Rachel took a deep breath and immediately regretted it. Her nose turned up in disgust at the stench of rotting food in the midday sun. By the overflowing dustbins, seagulls pulled rubbish bags apart and squabbled over scant sizzling scraps like petulant children.

Then, another scent got up her nose. The overwhelming pong of greasy fat overpowered the foul smell all around her. Heavy footsteps, intermingled with bouts of coughing, wheezing and panting, made her turn around and face the bearded runner with the unsightly string vest.

With a smouldering cigarette still attached to his lower lip, Bobby Growler hacked up a lung as he caught his breath. Leaning against the Maypole, he ignored the seagull squawking in the crown nest and brushed the colourful streamers aside as they lashed about in the fitful wind that threatening to knock his cigarette out of his mouth.

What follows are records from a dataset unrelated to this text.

Lemma retry_from_exhausts (n : nat) :
  forall (attempt : Z) (delay : Q) (l : log),
    (0 <= attempt <= max_retries)%Z ->
    Z.to_nat (max_retries - attempt) = n ->
    count_calls l = Z.to_nat attempt ->
    exists e_last,
      answers (Z.to_nat max_retries) = Raise e_last /\
      retry_from (scripted answers) max_retries backoff allowed swallow
                 attempt delay l =
      ((if swallow then Ok None else Raise e_last),
       l ++ exhausted_trace delay backoff n).
Proof.
  induction n as [|n IH]; intros attempt delay l Hrange Hn Hcount.
  - assert (attempt = max_retries) as -> by lia.
    destruct (always_retryable (Z.to_nat max_retries)) as [e [He Hal]].
    exists e. split; [assumption|].
    rewrite retry_from_step. unfold scripted at 1. rewrite Hcount, He, Hal.
    replace (max_retries + 1 >? max_retries)%Z with true by lia.
    reflexivity.
  - destruct (always_retryable (Z.to_nat attempt)) as [e [He Hal]].
    assert (count_calls ((l ++ [EvCall]) ++ [EvSleep delay])
            = Z.to_nat (attempt + 1)) as Hcount'.
    { rewrite !count_calls_app, Hcount. cbn. lia. }
    destruct (IH (attempt + 1)%Z (delay * backoff)
                 ((l ++ [EvCall]) ++ [EvSleep delay])
                 ltac:(lia) ltac:(lia) Hcount')
      as [e_last [Hlast Hrun]].
    exists e_last. split; [assumption|].
    rewrite retry_from_step. unfold scripted at 1. rewrite Hcount, He, Hal.
    replace (attempt + 1 >? max_retries)%Z with false by lia.
    rewrite Hrun. rewrite <- !app_assoc. reflexivity.
Qed.

End RetryExhaustion.

(** A run in which the first [k] calls fail with retryable errors and the
    next call fails with an error that is not retryable: that error leaves
    the loop at once, whatever [swallow] says. *)
Lemma retry_from_rejects (A : Type) (answers : nat -> res A) (max_retries : Z)
      (backoff : Q) (allowed : exn -> bool) (swallow : bool) (k : nat) :
  forall (attempt : Z) (delay : Q) (l : log) (e : exn),
    (0 <= attempt)%Z ->
    (attempt + Z.of_nat k <= max_retries)%Z ->
    count_calls l = Z.to_nat attempt ->
    (forall i, (i < k)%nat ->
       exists e', answers (Z.to_nat attempt + i)%nat = Raise e' /\
                  allowed e' = true) ->
    answers (Z.to_nat attempt + k)%nat = Raise e ->
    allowed e = false ->
    retry_from (scripted answers) max_retries backoff allowed swallow
               attempt delay l =
    (Raise e, l ++ exhausted_trace delay backoff k).
Proof.
  induction k as [|k IH]; intros attempt delay l e Hpos Hmax Hcount Hpre He Hal.
  - rewrite retry_from_step. unfold scripted at 1.
    rewrite Hcount. rewrite Nat.add_0_r in He. rewrite He, Hal. reflexivity.
  - destruct (Hpre O ltac:(lia)) as [e' [He' Hal']].
    rewrite Nat.add_0_r in He'.
    rewrite retry_from_step. unfold scripted at 1. rewrite Hcount, He', Hal'.
    replace (attempt + 1 >? max_retries)%Z with false by lia.
    assert (Z.to_nat (attempt + 1) = S (Z.to_nat attempt)) as Hnext by lia.
    rewrite (IH (attempt + 1)%Z (delay * backoff)
                ((l ++ [EvCall]) ++ [EvSleep delay]) e).
    + rewrite <- !app_assoc. reflexivity.
    + lia.
    + lia.
    + rewrite !count_calls_app, Hcount, Hnext. cbn. lia.
    + intros i Hi. rewrite Hnext.
      replace (S (Z.to_nat attempt) + i)%nat with (Z.to_nat attempt + S i)%nat
        by lia.
      apply Hpre. lia.
    + rewrite Hnext.
      replace (S (Z.to_nat attempt) + k)%nat with (Z.to_nat attempt + S k)%nat
        by lia.
      exact He.
    + exact Hal.
Qed.


Definition rejects_request : nat -> res unit :=
  fun k => Raise (ValueError (lit "bad request")).

(** A timeout on the first call, a rejected request on the second. *)
Definition rejects_second_request : nat -> res unit :=
  fun k =>
    match k with
    | O => Raise (OtherError (lit "timeout"))
    | S _ => Raise (ValueError (lit "bad request"))
    end.

Definition not_value_error (e : exn) : bool :=
  match e with ValueError _ => false | _ => true end.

‘Now, that’s a nasty habit you’ve got there, Mr Growler,’ said Rachel reprovingly, folding her arms defiantly to add to her displeasure.

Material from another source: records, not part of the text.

(** C3, as stated, fails: nothing computed from the written snapshot can
    tell whether the fallback was taken. A document without sections and a
    document with one section of the same text give the same snapshot. *)
Lemma fallback_is_not_flagged :
  ~ exists flag : Snapshot -> bool,
      forall w t info,
        fst (fetchTitle w t) = Some info ->
        flag (snapshotOf info) = fallbackTaken w t.
Proof.
  intros [flag H].
  pose (info := mkInfo (titleLabel 1) (titleLabel 1) 19723%Z noSections).
  assert (HA : fst (fetchTitle servesNoSections 1) = Some info)
    by (vm_compute; reflexivity).
  assert (HB : fst (fetchTitle servesLabelled 1) = Some info)
    by (vm_compute; reflexivity).
  apply H in HA. apply H in HB.
  assert (FA : fallbackTaken servesNoSections 1 = true) by reflexivity.
  assert (FB : fallbackTaken servesLabelled 1 = false) by reflexivity.
  congruence.
Qed.

(* ------------------------------------------------------------------------- *)
(** ** Sorting                                                               *)
(* ------------------------------------------------------------------------- *)

Import Api.

Section Sorting.

Variable A : Type.
Variable key : A -> Z.
Variable cmp : A -> A -> thrown Z.

Local Abbreviation ascending := (ascendingBy key).

Lemma insertSorted_sorted x : forall l,
  (forall y, In y l -> cmp x y = Returned (key x - key y)%Z) ->
  StronglySorted ascending l ->
  exists out, insertSorted cmp x l = Returned out
              /\ Permutation (x :: l) out
              /\ StronglySorted ascending out.
Proof.
  induction l as [|y l IH]; intros Hcmp Hs.
  - exists [x]. repeat split; [apply Permutation_refl|].
    constructor; constructor.
  - simpl. rewrite (Hcmp y (or_introl eq_refl)).
    apply StronglySorted_inv in Hs. destruct Hs as [Hl Hy].
    destruct (Z.leb_spec (key x - key y) 0) as [Hle|Hgt].
    + exists (x :: y :: l). repeat split; [apply Permutation_refl|].
      constructor; [constructor; assumption|].
      constructor; [unfold ascendingBy; lia|].
      eapply Forall_impl; [|exact Hy]. unfold ascendingBy. intros z Hz. lia.
    + destruct (IH (fun z Hz => Hcmp z (or_intror Hz)) Hl)
        as [out [Hout [Hperm Hsorted]]].
      rewrite Hout. exists (y :: out). repeat split.
      * apply perm_trans with (y :: x :: l); [apply perm_swap|].
        apply perm_skip, Hperm.
      * constructor; [exact Hsorted|].
        apply (Permutation_Forall Hperm).
        constructor; [unfold ascendingBy; lia|exact Hy].
Qed.

(** With a comparator that answers the difference of the keys, the sort
    returns the elements in ascending order of the key. *)
Lemma sort_sorted : forall l,
  (forall a b, In a l -> In b l -> cmp a b = Returned (key a - key b)%Z) ->
  exists out, sort cmp l = Returned out
              /\ Permutation l out
              /\ StronglySorted ascending out.
Proof.
  induction l as [|x l IH]; intros Hcmp.
  - exists []. repeat split; [apply perm_nil|constructor].
  - destruct IH as [out [Hout [Hperm Hsorted]]].
    { intros a b Ha Hb. apply Hcmp; right; assumption. }
    simpl. rewrite Hout.
    destruct (@insertSorted_sorted x out) as [out' [Hout' [Hperm' Hsorted']]].
    + intros y Hy. apply Hcmp; [left; reflexivity|right].
      apply (Permutation_in _ (Permutation_sym Hperm) Hy).
    + exact Hsorted.
    + exists out'. repeat split; [exact Hout'| |exact Hsorted'].
      apply perm_trans with (x :: out); [apply perm_skip, Hperm|exact Hperm'].
Qed.

Variable bad : A -> bool.
Variable msg : jsstring.

Hypothesis cmp_good : forall a b,
  bad a = false -> bad b = false -> cmp a b = Returned (key a - key b)%Z.
Hypothesis cmp_bad : forall a b,
  bad a = true \/ bad b = true -> cmp a b = TypeError msg.


End Sorting.

(* ------------------------------------------------------------------------- *)
(** ** The read endpoints                                                    *)
(* ------------------------------------------------------------------------- *)

Lemma eqString_true a b : eqString a b = true <-> a = b.
Proof.
  unfold eqString. destruct (list_eq_dec N.eq_dec a b); split; congruence.
Qed.

Lemma byDateDescending_key a b :
  byDateDescending a b
  = Returned ((fun d => (- versionDate (fields d))%Z) a
              - (fun d => (- versionDate (fields d))%Z) b)%Z.
Proof. unfold byDateDescending. f_equal. lia. Qed.

(** C9 (as amended). For an agency with at least one stored snapshot the
    metrics endpoint answers with the word count, checksum, reference
    density and defined-term frequency of one of its snapshots whose
    version date is the latest among them. *)
Theorem metrics_of_latest_version (db : collection) (name : jsstring) :
  snapshotsOf db name <> [] ->
  exists doc,
    In doc db
    /\ agency (fields doc) = name
    /\ (forall d, In d db -> agency (fields d) = name ->
          (versionDate (fields d) <= versionDate (fields doc))%Z)
    /\ metricsHandler db name = json (metricsOf doc).
Proof.
  intros Hne. unfold metricsHandler, findLatest. fold (snapshotsOf db name).
  destruct (@sort_sorted Doc (fun d => (- versionDate (fields d))%Z)
              byDateDescending (snapshotsOf db name))
    as [out [Hout [Hperm Hsorted]]].
  { intros a b _ _. apply byDateDescending_key. }
  rewrite Hout. destruct out as [|doc rest].
  - apply Permutation_sym, Permutation_nil in Hperm. congruence.
  - assert (Hin : In doc (snapshotsOf db name))
      by (apply (Permutation_in _ (Permutation_sym Hperm)); left; reflexivity).
    apply filter_In in Hin. destruct Hin as [Hdb Hname].
    apply eqString_true in Hname.
    exists doc. split; [exact Hdb|]. split; [exact Hname|].
    split; [|reflexivity].
    intros d Hd Hdname.
    assert (Hd' : In d (doc :: rest)).
    { apply (Permutation_in _ Hperm). apply filter_In.
      split; [exact Hd|]. apply eqString_true, Hdname. }
    apply StronglySorted_inv in Hsorted. destruct Hsorted as [_ Hall].
    destruct Hd' as [E|Hd'].
    + subst d. lia.
    + rewrite Forall_forall in Hall. specialize (Hall d Hd').
      unfold ascendingBy in Hall. lia.
Qed.

(** Title 1 in [outOfOrder]: the answer is taken from the capture with the
    later version date. *)
Lemma metrics_of_latest_version_out_of_order :
  exists doc,
    In doc outOfOrder
    /\ versionDate (fields doc) = 19800%Z
    /\ metricsHandler outOfOrder (titleLabel 1) = json (metricsOf doc).
Proof.
  destruct (metrics_of_latest_version outOfOrder (titleLabel 1))
    as [doc [Hin [_ [Hmax Hresp]]]].
  - vm_compute. discriminate.
  - exists doc. split; [exact Hin|]. split; [|exact Hresp].
    assert (Hle : (19800 <= versionDate (fields doc))%Z).
    { apply (Hmax (mkDoc 0 (snapshotOf scenario1Later))).
      - left. reflexivity.
      - reflexivity. }
    destruct Hin as [E|[E|[]]]; subst doc; [reflexivity|].
    vm_compute in Hle. exfalso. apply Hle. reflexivity.
Defined.

(** C9, as stated, fails: the capture written last carries the earlier
    version date, and the endpoint answers with the other one. *)
Lemma metrics_not_of_last_written :
  exists first last,
    outOfOrder = [first; last]
    /\ lastWritten outOfOrder (titleLabel 1) = Some last
    /\ metricsHandler outOfOrder (titleLabel 1) = json (metricsOf first)
    /\ metricsHandler outOfOrder (titleLabel 1) <> json (metricsOf last).
Proof.
  do 2 eexists. split; [reflexivity|].
  split; [vm_compute; reflexivity|].
  split; [vm_compute; reflexivity|].
  vm_compute. intros E. inversion E.
Qed.









(* ------------------------------------------------------------------------- *)
(** ** Title labels: written by the ingestion, read by the listing           *)
(* ------------------------------------------------------------------------- *)

Import Endpoints Dashboard Laws.

Lemma dropWhile_app_all p pre s :
  Forall (fun c => p c = true) pre -> dropWhile p (pre ++ s) = dropWhile p s.
Proof.
  induction 1 as [|c pre Hc _ IH]; simpl; [reflexivity|]. rewrite Hc. exact IH.
Qed.

Lemma dropWhile_whole p s :
  Forall (fun c => p c = true) s -> dropWhile p s = [].
Proof.
  intros H. rewrite <- (app_nil_r s). rewrite dropWhile_app_all by exact H.
  reflexivity.
Qed.










(* ------------------------------------------------------------------------- *)
(** ** More on the ingestion run                                             *)
(* ------------------------------------------------------------------------- *)









(** Where a loop that was left stopped. *)
Lemma ingestLoop_aborted w TITLES : forall db log e db' log',
  ingestLoop w TITLES db log = Aborted e db' log' ->
  e = StoreError
  /\ exists before t after,
       TITLES = before ++ t :: after
       /\ observation w t <> []
       /\ storeAccepts w t = false
       /\ map fields db' = map fields db ++ flat_map (observation w) before
       /\ log' = log ++ flat_map (unitLog w) before ++ snd (fetchTitle w t).
Proof.
  induction TITLES as [|t rest IH]; intros db log e db' log' H;
    simpl in H; [discriminate|].
  destruct (fetchTitle w t) as [[info|] out] eqn:Hf.
  - unfold create in H. destruct (storeAccepts w t) eqn:Hs.
    + apply IH in H. destruct H as [He [before [u [after [Ht [Ho [Hu [Hd Hl]]]]]]]].
      split; [exact He|]. exists (t :: before), u, after.
      split; [simpl; congruence|]. split; [exact Ho|]. split; [exact Hu|].
      assert (Hobs : observation w t = [snapshotOf info])
        by (unfold observation; rewrite Hf; reflexivity).
      assert (Hul : unitLog w t = out ++ [Ingested t])
        by (unfold unitLog; rewrite Hf; reflexivity).
      simpl flat_map. rewrite Hobs, Hul. split.
      * rewrite Hd, map_app, <- app_assoc. reflexivity.
      * rewrite Hl, <- !app_assoc. reflexivity.
    + inversion H; subst. split; [reflexivity|].
      exists [], t, rest. split; [reflexivity|].
      split; [unfold observation; rewrite Hf; discriminate|].
      split; [exact Hs|]. simpl. rewrite Hf, app_nil_r. split; reflexivity.
  - apply IH in H. destruct H as [He [before [u [after [Ht [Ho [Hu [Hd Hl]]]]]]]].
    split; [exact He|]. exists (t :: before), u, after.
    split; [simpl; congruence|]. split; [exact Ho|]. split; [exact Hu|].
    assert (Hobs : observation w t = [])
      by (unfold observation; rewrite Hf; reflexivity).
    assert (Hul : unitLog w t = out)
      by (unfold unitLog; rewrite Hf; simpl; apply app_nil_r).
    simpl flat_map. rewrite Hobs, Hul. split.
    + exact Hd.
    + rewrite Hl, <- !app_assoc. reflexivity.
Qed.

(** X5. A run whose listing and connection succeeded is left early only
    by a rejected insert: it stops at the first fetched title whose insert
    the store rejects, with the snapshots of the titles before it written
    and none of the titles after it processed. Otherwise it is the
    disconnection that failed, after every title was processed. *)
Theorem run_stops_at_first_rejected_insert (w : World) (db : collection)
        (e : error) (db' : collection) (log : list event) :
  (exists titlesResp, listing w = Ok titlesResp) ->
  connect w = Ok tt ->
  ingestAll w db = Aborted e db' log ->
  (e = StoreError
   /\ exists before t after,
        titlesOf w = before ++ t :: after
        /\ observation w t <> []
        /\ storeAccepts w t = false
        /\ map fields db' = map fields db ++ flat_map (observation w) before
        /\ log = flat_map (unitLog w) before ++ snd (fetchTitle w t))
  \/ (disconnect w = Rejected e
      /\ map fields db'
         = map fields db ++ flat_map (observation w) (titlesOf w)).
Proof.
  intros [titlesResp Hl] Hc. unfold ingestAll, titlesOf. rewrite Hl, Hc.
  destruct (ingestLoop w (map number (titles titlesResp)) db [])
    as [d l|e' d l] eqn:Hrun.
  - destruct (disconnect w) as [u|e'] eqn:Hd; [discriminate|].
    intros E. inversion E; subst. right. split; [reflexivity|].
    apply ingestLoop_finished in Hrun. destruct Hrun as [new [Hdb Hnew]].
    rewrite Hdb, map_app, Hnew. reflexivity.
  - intros E. inversion E; subst. left.
    apply ingestLoop_aborted in Hrun. exact Hrun.
Qed.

Bobby wiped his sweaty arm against his sweaty fringe. Not that it did him any good, but he did it again and gave her a wide grin. ‘Now, now, Rachel – don’t go telling my misses about me smoking,’ he pleaded. ‘Mavis thinks I’ve cut down to five a day.’

‘Well, at least you’re exercising,’ she retorted.

Bobby looked mortified. ‘Exercising b-be d-dammed,’ he spluttered. ‘I’m giving chase – that’s what I’m a doing,’ he added sourly.

‘Chasing what, Mr Growler?’

‘I’m chasing down a sausage napper,’ he seethed. ‘Have you seen a tubby white bulldog? That dratted dog has taken off with me special sausages. Mavis took days to make them, and I have customers waiting back at the van for them. I’m in a right pickle if I don’t find them soon.’

Rachel’s warts smarted. ‘That dog tried to nab my mother’s present,’ she told him. ‘I’m sure I saw it heading down towards The Red Herring.’

Bobby’s eyes lit up. ‘Thanks, Rachel – I owe you one,’ he said brightly and flicked his cigarette stub into an upturned dustbin lid. ‘We’re looking forward to your parents’ wedding anniversary bash. Mavis and I will be there in our Sunday best,’ he added with a merry wave and waddled along the sandy footpath in all haste taking a cloud of buzzing flies with him.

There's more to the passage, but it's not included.